Field test results of DC arc fault detection on residential and utility scale PV arrays

It has been recognized that DC arcing faults pose a hazard in present photovoltaic (PV) systems. The 2011 National Electric Code [1] added a requirement for arc fault circuit protection and Underwrites Laboratories (UL) recently published an outline of investigation (UL1699B) to define the requirements for such a device. To satisfy the need for a PV arc fault detector (AFD) and test such a device in PV installations a method was developed for safely generating and recording DC series Arcing Faults within PV arrays. Field testing was performed on several residential and utility scale size PV systems. Results show that a DC Arc Fault Circuit Interrupter (AFCI) prototype was able to consistently detect and mitigate a series arcing fault under various operating conditions and without nuisance tripping. Analysis of electrical current waveforms confirmed that the spectral noise content is sufficient to detect arcing vs. non-arcing (baseline) conditions. This paper will include a general description of the arc generating apparatus used to safely insert a series arcing fault within a PV system, the test instrumentation used for measuring and recording arc voltage and current, and the results from testing a DC AFCI with various inverters, module technologies, PV array sizes and topologies, and under various illumination/operating conditions.
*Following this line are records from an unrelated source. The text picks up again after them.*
(** The node after an edit, from the node before it. *)
Inductive edit_effect (limit : Z) : Edit → option node → option node → Prop :=
  | create_effect p content :
      len content ≤ limit → has_char nul content = false →
      edit_effect limit (Create p content) None (Some (FileNode content 384))
  | update_effect p v d hunks b mode a :
      d = digest b → apply_hunks v b hunks limit = ROk a → has_char nul a = false →
      edit_effect limit (Update p d hunks) (Some (FileNode b mode)) (Some (FileNode a mode))
  | replace_effect p v d old new b mode a :
      d = digest b → replace_exact v b old new limit = ROk a → has_char nul a = false →
      edit_effect limit (Replace p d old new) (Some (FileNode b mode)) (Some (FileNode a mode))
  | delete_effect p d b mode :
      d = digest b → edit_effect limit (Delete p d) (Some (FileNode b mode)) None.

(** The plan of an edit, and where it goes. *)
Record planned (f : files) (root : ino) (limit : Z) (e : Edit) (plan : Plan) (key : ino * text) : Prop := {
  pd_path : path (edit_path e) = ROk (pl_path plan);
  pd_key : resolve f root (pl_path plan) = Some key;
  pd_effect : match pl_before plan with
              | None => ∃ t, pl_after plan = Some t ∧ edit_effect limit e None (Some (FileNode t 384))
              | Some d => ∃ b mode, look f key = Some (FileNode b mode) ∧ d = digest b
                   ∧ edit_effect limit e (Some (FileNode b mode)) ((λ t, FileNode t mode) <$> pl_after plan)
              end }.
End effects.

Section preflight.
Context {UP : Uppercase} {SH : Sha256} {JT : JsonText} {HO : Host} {QU : Quiet}.

Lemma attempt_ROk {S E E' A} (m : eff S E A) s r s' : (attempt m : eff S E' (res E A)) s = (ROk r, s') → m s = (r, s').
Proof. unfold attempt. destruct (m s). naive_solver. Qed.
(** The guidance for batches, before parsing. *)
Definition batch_guidance (name : string) (value : json) : res ToolError unit :=
  match get "edits" value with
  | Some edits =>
    if String.eqb name "apply_patch" then
      match edits with
      | JArr l => if existsb lacks_digest l then RErr (Arguments digest_required) else ROk tt
      | _ => RErr (Arguments edits_not_array)
      end
    else ROk tt
  | None => ROk tt
  end.
Definition parse_request (name : string) (value : json) : res ToolError Request :=
  if String.eqb name "read_file" then ok_or (Arguments read_usage) (Read <$> de_read_request value)
  else if String.eqb name "search_text" then ok_or (Arguments search_usage) (SearchFor <$> de_search_request value)
  else if String.eqb name "apply_patch" then ok_or (Arguments patch_usage) (PatchWith <$> patch_request value)
  else RErr UnknownTool.
Definition decode (name : string) (value : json) : res ToolError Request :=
  match encode value (256 * 1024) with
  | None => RErr InvalidArguments
  | Some _ =>
    _ ← batch_guidance name value;
    request ← parse_request name value;
    if valid_request request then ROk request else RErr (Arguments limits_usage)
  end.
Definition validate (name : string) (arguments : json) : res ToolError unit :=
  _ ← decode name arguments; ROk tt.

(** ** Execution *)
Definition search_fuel (w : Workspace) : nat := (17 + Z.to_nat (entries (ws_limits w)))%nat.
Definition is_cancelled (token : bool) : act bool := λ h,
  (ROk (token && cancelled (h_tick h)), h <| h_tick := S (h_tick h) |>).
Definition bound_outcome (w : Workspace) (o : ToolOutcome) : ToolOutcome :=
  match encode (ser_outcome o) (output_bytes (ws_limits w)) with
  | Some _ => o
  | None => OutcomeFailed OutputLimit
  end.
(** A tool that only reads, with its failure as a value. *)
Definition run_reader {A} (w : Workspace) (m : act A) (ser : A → json) : act (ToolOutcome * Workspace) :=
  result ← attempt m;
  match result with
  | ROk a => mret (bound_outcome w (Success (ser a)), w)
  | RErr (Fail f) => mret (bound_outcome w (OutcomeFailed (WorkspaceError (ser_failure f))), w)
  | RErr Panic => throw Panic
  end.
Definition execute (w : Workspace) (token : bool) (call : ValidatedCall) : act (ToolOutcome * Workspace) :=
  match decode (call_name call) (call_arguments call) with
  | RErr e => mret (OutcomeFailed e, w)
  | ROk request =>
    stop ← is_cancelled token;
    if stop : bool then mret (OutcomeFailed Interrupted, w) else
    match request with
    | Read r => run_reader w (read_file w r) ser_read_result
    | SearchFor r => run_reader w (search_text (search_fuel w) w token r) (ser_option ser_search_result)
    | PatchWith r =>
      '(result, w') ← apply_patch w token r;
      if pr_complete result then mret (bound_outcome w' (Success (ser_patch_result result)), w')
      else
        let error := WorkspaceError (ser_patch_result result) in
        if existsb (λ c, negb (bool_decide (ch_state c = NotApplied))) (pr_changes result)
        then mret (Unknown error, w') else mret (OutcomeFailed error, w')
    end
  end.
Definition effect_plan (w : Workspace) (call : ValidatedCall) : act (option (list PlannedFile)) :=
  if negb (String.eqb (call_name call) "apply_patch") then mret None else
  match decode (call_name call) (call_arguments call) with
  | ROk (PatchWith request) => patch_effect_plan w request
  | _ => mret None
  end.
(** [invalidate_for_command] *)
Definition invalidate_for_command (w : Workspace) : Workspace := next_generation w.
End tools.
The DC AFCI is able to detect and mitigate series arcing faults significantly faster than the ignition/burn through times established for PV insulation materials and within the trip times established by UL1699B [2]. Test results show that series arcing faults can be detected by a DC AFCI on a single string of either silicon or thin film type PV modules, and without a DC AFCI nuisance tripping when located on a non-faulted parallel string.